AI just got physical, and this is nothing to do with robotics (this time…yet). The debate has entered the real world and is moving away from those think pieces, podcasts, and LinkedIn posts into something a little more real.

Because a man — allegedly — attacked Sam Altman’s home, Molotov cocktail in hand.

No one was hurt. Not even a chatbot.

But that’s not really the point.

Extinction Rebellion

There is no excuse for attacking people like this, even if they are Sam Altman. There isn’t any excuse for (as the accused did) attacking property in their attack on OpenAI’s headquarters.

Yet the excuse was revealed on the documents held by the accused.

“Some more words on the matter of our impending extinction”

Although to some extent I do sympathise with this, as I fear my job won’t be there in the near future.

Yet if you’ve worked in tech long enough, you know this pattern isn’t new.

  • New technology emerges

  • People fear it

  • A sub group becomes obsessed with stopping it

Most of the time, this plays out harmlessly.

Think angry blog posts. Think Reddit threads predicting the end of humanity. Think coworkers proudly telling you “we don’t use AI and never will” like they’ve just discovered fire in reverse.

But every now and then, someone decides debate isn’t enough. The Luddites start with their pitchforks and set fire to the means of production.

The Difference This Time

AI is different in so many ways. Not because it’s more dangerous (we don’t know that yet), but because it feels more personal.

AI isn’t:

  • A faster database

  • A better framework

  • Another JavaScript library nobody asked for

AI threatens something much more fundamental. People’s sense of worth.

At the point a machine can:

  • write code

  • debug systems

  • generate ideas

Then what exactly are you for?

That question doesn’t sit well with people. And when people feel threatened, they don’t always respond rationally.

The Industry Didn’t Help Itself

Let’s not pretend the tech industry is blameless here.

We’ve spent the last few years doing the following.

  • Hyping AI as replacing jobs

  • Publicly debating whether junior developers are obsolete

  • Shipping tools faster than we can explain them

  • Acting surprised when people panic

There’s a concept I keep coming back to: short-term thinking.

The industry optimizes for

  • funding rounds

  • headlines

  • shipping fast

Not for

  • societal understanding

  • long-term workforce stability

  • or, apparently, not getting your house set on fire

That sounds dramatic. Yet it’s not a situation where things are overly dramatic, it’s the correct feeling about the drama which is playing out 

Don’t Dismiss the Danger

It’s easy to dismiss this as one individual acting irrationally.

Maybe it is.

But the worrying part isn’t the act itself, it’s the justification behind it.

Reports say the suspect had written material about

  • AI risks

  • human extinction

  • targeting executives

That’s not random. That’s ideology.

And ideology scales.

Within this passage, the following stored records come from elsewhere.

(** ** Lines 130-142: the path relative to the source root *)

Definition relativePath (fileName : string) : string :=
  let srcIndex := indexOf fileName "/src/" in
  if negb (srcIndex =? -1) then substring_from fileName (srcIndex + 1)
  else
    let lastSlash := lastIndexOf fileName "/" in
    if negb (lastSlash =? -1) then substring_from fileName (lastSlash + 1)
    else fileName.

(** [filePath.indexOf('/src/')] is a call: a number and a boolean have no
    such method, and neither has an object of the model. *)
Definition relativePath_of (fileName : value) : M string :=
  match fileName with
  | VString s => ret (relativePath s)
  | _ => throw "TypeError: filePath.indexOf is not a function"
  end.

(** [source.lineNumber?.toString() || null] *)
Definition lineNumber_of (h : heap) (ln : value) : M (option string) :=
  match ln with
  | VUndefined | VNull => ret None
  | _ => let* s := lift (toString h ln) in ret (or_null (Some s))
  end.

(** ** Lines 126-147: [if (fiber._debugSource) { ... }] *)
Definition readDebugSource (h : heap) (fiber : value) : M unit :=
  let source := get h fiber "_debugSource" in
  if truthy source then
    let fileName := get h source "fileName" in
    if truthy fileName then
      let* filePath := relativePath_of fileName in
      let* _ := set_filePath filePath in
      let* ln := lineNumber_of h (get h source "lineNumber") in
      set_lineNumber ln
    else ret tt
  else ret tt.

(** ** Lines 150-158: [if (fiber.type) { ... }] *)
Definition readComponentName (h : heap) (fiber : value) : M unit :=
  let type := get h fiber "type" in
  if truthy type then
    let typeName := or_else (get h type "displayName") (get h type "name") in
    let* r := read in
    if truthy typeName && negb (truthy (r_componentName r)) then
      if negb (is_string type) then set_componentName typeName else ret tt
    else ret tt
  else ret tt.

(** One pass through the loop body, up to the test of line 161. *)
Definition visit (h : heap) (fiber : value) : M unit :=
  let* _ := readDebugSource h fiber in
  readComponentName h fiber.

(** [result.filePath && result.componentName] *)
Definition found (r : ReactInfo) : bool :=
  truthy_field (r_filePath r) && truthy (r_componentName r).

(** The trace is ghost state: it records, for every pass through the loop
    body, the fiber visited and [result] as the pass left it, nearest
    fiber first. *)
Definition Trace := list (value * ReactInfo).

(** ** Lines 124-167: [while (fiber && maxDepth > 0) { ... }]

    [maxDepth] starts at 20 and only ever decreases by one, so it is a
    natural number. *)
Fixpoint walk (h : heap) (maxDepth : nat) (fiber : value) (r : ReactInfo)
    : ReactInfo * completion unit * Trace :=
  match maxDepth with
  | O => (r, Normal tt, [])
  | S maxDepth' =>
      if truthy fiber then
        match visit h fiber r with
        | (r', Throw e) => (r', Throw e, [(fiber, r')])
        | (r', Normal _) =>
            if found r' then (r', Normal tt, [(fiber, r')])
            else
              let '(r'', c, t) := walk h maxDepth' (get h fiber "return") r' in
              (r'', c, (fiber, r') :: t)
        end
      else (r, Normal tt, [])
  end.

(** [Object.keys(element).find(key => key.startsWith('__reactFiber$') ||
    key.startsWith('__reactInternalInstance$'))] *)
Definition isFiberKey (key : string) : bool :=
  startsWith key "__reactFiber$" || startsWith key "__reactInternalInstance$".

Definition findFiberKey (element : HTMLElement) : option string :=
  List.find isFiberKey (map fst (ownProperties element)).

(** [element[key]] for an own property. *)
Definition own (element : HTMLElement) (key : string) : value :=
  match List.find (fun kv => String.eqb (fst kv) key) (ownProperties element) with
  | Some kv => snd kv
  | None => VUndefined
  end.

Definition emptyInfo : ReactInfo :=
  {| r_filePath := None; r_lineNumber := None; r_componentName := VNull |}.

(** The body of the [try] block, run on the freshly created [result]. *)
Definition tryBlock (h : heap) (element : HTMLElement)
    : ReactInfo * completion unit * Trace :=
  match findFiberKey element with
  | None => (emptyInfo, Normal tt, [])
  | Some fiberKey => walk h 20 (own element fiberKey) emptyInfo
  end.

(** [try { ... } catch (e) { console.debug(...) }  return result;] *)
Definition getReactSourceInfo_traced (h : heap) (element : HTMLElement)
    : completion ReactInfo * Trace :=
  match tryBlock h element with
  | (r, Normal _, t) => (Normal r, t)
  | (r, Throw _, t) => (Normal r, t)
  end.

Definition getReactSourceInfo (h : heap) (element : HTMLElement)
    : completion ReactInfo :=
  fst (getReactSourceInfo_traced h element).

(** The fibers the walk passed through, nearest first. *)
Definition visited (h : heap) (element : HTMLElement) : Trace :=
  snd (getReactSourceInfo_traced h element).

(** [reactInfo.componentName || null] *)
Definition value_or_null (v : value) : value := if truthy v then v else VNull.

(** ** Lines 179-195.  [None] is the [null] result; a throw of
    [getReactSourceInfo] would propagate. *)
Definition getElementInfo (h : heap) (element : HTMLElement)
    : completion (option ElementInfo) :=
  match el_className element with
  | VString cls =>
      if negb (truthy (VString cls)) then Normal None
      else
        match getReactSourceInfo h element with
        | Throw e => Throw e
        | Normal reactInfo =>
            Normal (Some {| className := cls;
                            tagName := toLowerCase (el_tagName element);
                            filePath := or_null (r_filePath reactInfo);
                            lineNumber := or_null (r_lineNumber reactInfo);
                            componentName := value_or_null (r_componentName reactInfo) |})
        end
  | _ => Normal None
  end.

End Extract.

(* ================================================================== *)
(** * The formatters of [DEFAULT_CONFIG] *)
(* ================================================================== *)

Module Format.
Import Js Extract.

(** The text of a [string | null] field inside a template literal. *)
Definition field_text (o : option string) : string :=
  match o with
  | Some s => s
  | None => "null"
  end.

(** Lines 52-66.  The component name is the one field that is not a
    string by construction: printing it can throw. *)
Definition DEFAULT_formatCopyText (h : heap) (info : ElementInfo)
    : completion string :=
  let result := EmptyString in
  let result :=
    if truthy_field (filePath info) then
      let result := result +:+ "// " +:+ field_text (filePath info) in
      let result :=
        if truthy_field (lineNumber info)
        then result +:+ ":" +:+ field_text (lineNumber info)
        else result in
      result +:+ newline
    else result in
  cbind
    (if truthy (componentName info)
     then cmap (fun name => result +:+ "// Component: " +:+ name +:+ newline)
               (template h (componentName info))
     else Normal result)
    (fun result =>
       Normal (result +:+ "className=" +:+ dquote +:+ className info +:+ dquote)).

(** Lines 67-81. *)
Definition DEFAULT_formatTooltip (h : heap) (info : ElementInfo)
    : completion string :=
  let result := EmptyString in
  let result :=
    if truthy_field (filePath info) then
      let result := result +:+ "📁 " +:+ field_text (filePath info) in
      let result :=
        if truthy_field (lineNumber info)
        then result +:+ ":" +:+ field_text (lineNumber info)
        else result in
      result +:+ newline
    else result in
  cbind
    (if truthy (componentName info)
     then cmap (fun name => result +:+ "⚛️ " +:+ name +:+ newline)
               (template h (componentName info))
     else Normal result)
    (fun result =>
       Normal (result +:+ "🏷️ " +:+
                 (if 60 <? str_length (className info)
                  then substring_to (className info) 60 +:+ "..."
                  else className info))).

Record Theme := {
  primary : string;
  background : string;
  text : string;
  border : string
}.

(** [Required<DevDebugConfig>].  A formatter is a function of the info,
    which it reads on the heap of the moment; it returns a string or
    throws. *)
Record DevDebugConfig := {
  storageKey : string;
  devOnly : bool;
  allowedHosts : list string;
  formatCopyText : heap -> ElementInfo -> completion string;
  formatTooltip : heap -> ElementInfo -> completion string;
  theme : Theme
}.

Definition DEFAULT_CONFIG : DevDebugConfig := {|
  storageKey := "devDebugEnabled";
  devOnly := true;
  allowedHosts := ["localhost"; "127.0.0.1"];
  formatCopyText := DEFAULT_formatCopyText;
  formatTooltip := DEFAULT_formatTooltip;
  theme := {| primary := "#00ff88"; background := "#1a1a2e";
              text := "#00ff88"; border := "#00ff88" |}
|}.

End Format.

(* ================================================================== *)
(** * Session state and the pointer handlers *)
(* ================================================================== *)

Module Session.
Import Js Extract Format.

(** What the handlers set on the tooltip element. *)
Record Tooltip := {
  textContent : string;
  display : string;
  left : string;
  top : string
}.

(** The module-level variables, the [ctrlPressed] variable that the four
    handlers close over, and the two browser facilities written to: the
    store behind [localStorage] and the texts handed, oldest first, to
    [navigator.clipboard.writeText].  Console output is not recorded. *)
Record State := {
  isInitialized : bool;
  isActive : bool;
  config : DevDebugConfig;
  tooltip : option Tooltip;
  ctrlPressed : bool;
  localStorage : gmap string string;
  clipboard : list string
}.

Record MouseEvent := {
  target : option HTMLElement;
  clientX : Z;
  clientY : Z
}.

Definition with_tooltip (t : option Tooltip) (st : State) : State :=
  {| isInitialized := isInitialized st; isActive := isActive st;
     config := config st; tooltip := t; ctrlPressed := ctrlPressed st;
     localStorage := localStorage st; clipboard := clipboard st |}.

Definition with_isActive (b : bool) (st : State) : State :=
  {| isInitialized := isInitialized st; isActive := b;
     config := config st; tooltip := tooltip st; ctrlPressed := ctrlPressed st;
     localStorage := localStorage st; clipboard := clipboard st |}.

Definition with_localStorage (s : gmap string string) (st : State) : State :=
  {| isInitialized := isInitialized st; isActive := isActive st;
     config := config st; tooltip := tooltip st; ctrlPressed := ctrlPressed st;
     localStorage := s; clipboard := clipboard st |}.

Definition with_clipboard (c : list string) (st : State) : State :=
  {| isInitialized := isInitialized st; isActive := isActive st;
     config := config st; tooltip := tooltip st; ctrlPressed := ctrlPressed st;
     localStorage := localStorage st; clipboard := c |}.

(** Lines 200-225: the element is created once, hidden. *)
Definition createTooltip (st : State) : State * Tooltip :=
  match tooltip st with
  | Some tip => (st, tip)
  | None =>
      let tip := {| textContent := EmptyString; display := "none";
                    left := EmptyString; top := EmptyString |} in
      (with_tooltip (Some tip) st, tip)
  end.

(** Lines 230-247.  The adjustment inside [requestAnimationFrame] runs in
    a later frame and is not part of the call. *)
Definition showTooltip (e : MouseEvent) (text : string) (st : State) : State :=
  let '(st, _) := createTooltip st in
  with_tooltip
    (Some {| textContent := text;
             display := "block";
             left := pretty (clientX e + 15) +:+ "px";
             top := pretty (clientY e + 15) +:+ "px" |}) st.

When people lose their jobs with efficiency gains they’re going to be angry.

There is an uncomfortable truth. The risk is clear, the risk is that humans are reacting to AI in the worst possible way.

You all know what is happening. I’ll give you a bullet point list for this.

  • Developers worried about their careers

  • Executives promising “efficiency” (read: fewer jobs)

  • Media amplifying extreme narratives

  • A public that doesn’t really understand what’s going on

Mix that together and you don’t get thoughtful debate, you get fear instead. Fear doesn’t produce balanced takes. It produces extremes.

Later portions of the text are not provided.